## Tuesday, August 29, 2017

### Three Teachers, One Lesson on Teaching Trigonometry through Problem Solving in a Lesson Study

by Allan M. Canonigo amcanonigo@up.edu.ph

This article discusses the different ways students solved a given problem involving trigonometry and how the teacher made use of the students’ solutions in introducing and developing conceptual understanding of sine, cosine, and tangent. In this study, the teacher introduced a problem to the class and then allowed the students to solve the problem in groups using their prior knowledge and understanding of some mathematics concepts. There were five teachers who were involved in the lesson study, three of whom implemented the same lesson in their respected classes. Results show that in all three classes, students used graphical representation to understand the problem and to present the solution. The diagrams or graphical representations were essential tools for students’ mathematical thinking. This is consistent with the study of Greeno and Hall (1997), particularly regarding the algebraic, numerical, and graphical representations. In particular, most of them used the unit circle to arrive at their solutions.

In all these classes, the students were not able to provide much reasons to justify or explain their solutions. However, the problem has already provided opportunity for students to make connections, justify their solutions, and make sense of sine, cosine, and tangent. Two of the teachers emphasized the unit circle method in introducing sine, cosine, and tangent. Two other teachers utilized the students’ solutions in introducing the concept of sine, cosine, and tangent. Although these teachers vary in their approaches to utilizing students’ answers and solutions, two of them attempted to ask probing questions to elicit students’ justifications to their solutions. This helped the students to make a clear connection of previous mathematical concepts which were needed to solve the problem.

In planning a lesson, the teachers involved in the lesson study team realized that in order to be effective in teaching, students’ current knowledge and interests must be placed at the center of their instructional decision making. Although they wrote all their intentions in the plan prior to the implementation of the lesson, they learned to adjust their instruction to meet the students’ learning needs. They also realized that instead of trying to fix weaknesses and fill gaps, they can make use of students’ existing proficiencies – by making use of the students’ solution to the problem in order to help them understand the concept of trigonometric functions.

As shown in this study, the students could solve a problem in different ways when they were given the opportunity to do so. The students were able to work in groups effectively and came up with a solution and the reasoning behind that solution. On the other hand, it is very important that the teachers are able to process these solutions to develop conceptual understanding of sine, cosine, and tangent. For the teachers involved in this study, it was a challenging task for them to introduce the lesson and develop students’ conceptual understanding through problem solving by utilizing students’ solutions and answers.

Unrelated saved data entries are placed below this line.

(** *** Cleaning and validation *)

(** [clean_quote] *)
Definition clean_quote (quote : string) : string :=
  let quote := re_sub (Seqs [Ch "["; Plus true Digit; Ch "]"]) "" quote in
  let quote := re_sub (Seqs [Ch "("; Star true (NotCh ")"); Ch ")"]) "" quote in
  let quote := re_sub (Plus true Space) " " quote in
  strip_chars (String dq "' []") quote.

(** [len(quote.split())] *)
Definition word_count (s : string) : nat := length (split s).

(** [^\d+\.|\[|\(] under [re.match] *)
Definition editorial_re : regex :=
  Alt (Seqs [Bol; Plus true Digit; Ch "."]) (Alt (Ch "[") (Ch "(")).

Definition editorial_markers : list string :=
  ["NOTE:"; "BOOK"; "CHAPTER"; "MS"; "MSS"].

Definition positive_indicators : list string :=
  ["thus"; "spoke"; "said"; "replied"; "answered";
   "declared"; "commanded"; "asked"].

(** [is_valid_quote].  The quotient [len(complete_sentences) / len(sentences)]
    exceeds 0.5 exactly when twice the numerator exceeds the denominator. *)
Definition is_valid_quote (quote : string) : bool :=
  if (word_count quote <? 4)%nat then false
  else if isupper quote || negb (count_c "[" quote =? count_c "]" quote)%nat then false
  else if bool_decide (is_Some (re_match editorial_re quote)) then false
  else if contains_any editorial_markers (upper quote) then false
  else if contains_any positive_indicators (lower quote) then true
  else
    let sentences := re_split (Plus true (OneOf ".!?")) quote in
    let complete_sentences :=
      List.filter (fun s => (3 <=? word_count s)%nat) sentences in
    if (length sentences <? 2 * length complete_sentences)%nat then true
    else (4 <=? word_count quote)%nat.

(** *** Speaker resolution *)

Section Resolver.

(** [fuzz.ratio] of the library thefuzz, a score on the scale 0..100; the
    first argument is the raw token, which may be [None]. *)
Variable fuzz_ratio : option string -> string -> Z.

Variable reg : Registry.

(** The loop over [self.characters] that keeps the best score above 85. *)
Fixpoint best_fuzzy (speaker : option string) (names : list string)
    (best_match : option string) (best_score : Z) : option string :=
  match names with
  | [] => best_match
  | char_name :: names' =>
      let score := fuzz_ratio speaker char_name in
      if ((85 <? score) && (best_score <? score))%Z
      then best_fuzzy speaker names' (Some char_name) score
      else best_fuzzy speaker names' best_match best_score
  end.

(** [speaker in l] for a token that may be [None] *)
Definition token_in (speaker : option string) (l : list string) : bool :=
  match speaker with
  | Some s => bool_decide (s ∈ l)
  | None => false
  end.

The teachers found the lesson study a rich learning experience. Through planning the lessons collaboratively, they were able to deepen their subject matter knowledge as well as their understanding of how to teach sine, cosine, and tangent. It provided them with the opportunity to actually see and be sensitive to how students processed their thinking, how students’ misconceptions and difficulties could arise, and how it was an eye-opener to observe how the students struggled with the problem, and how teachers used students’ solutions to develop conceptual understanding in different ways. They were able to see that a good lesson is one that meets the learning needs of the students. Such teachers are responsive both to their students and to the discipline of mathematics. It is therefore recommended that, whenever mathematics teachers use “real-world” contexts for teaching mathematics, they maintain a focus on mathematical ideas.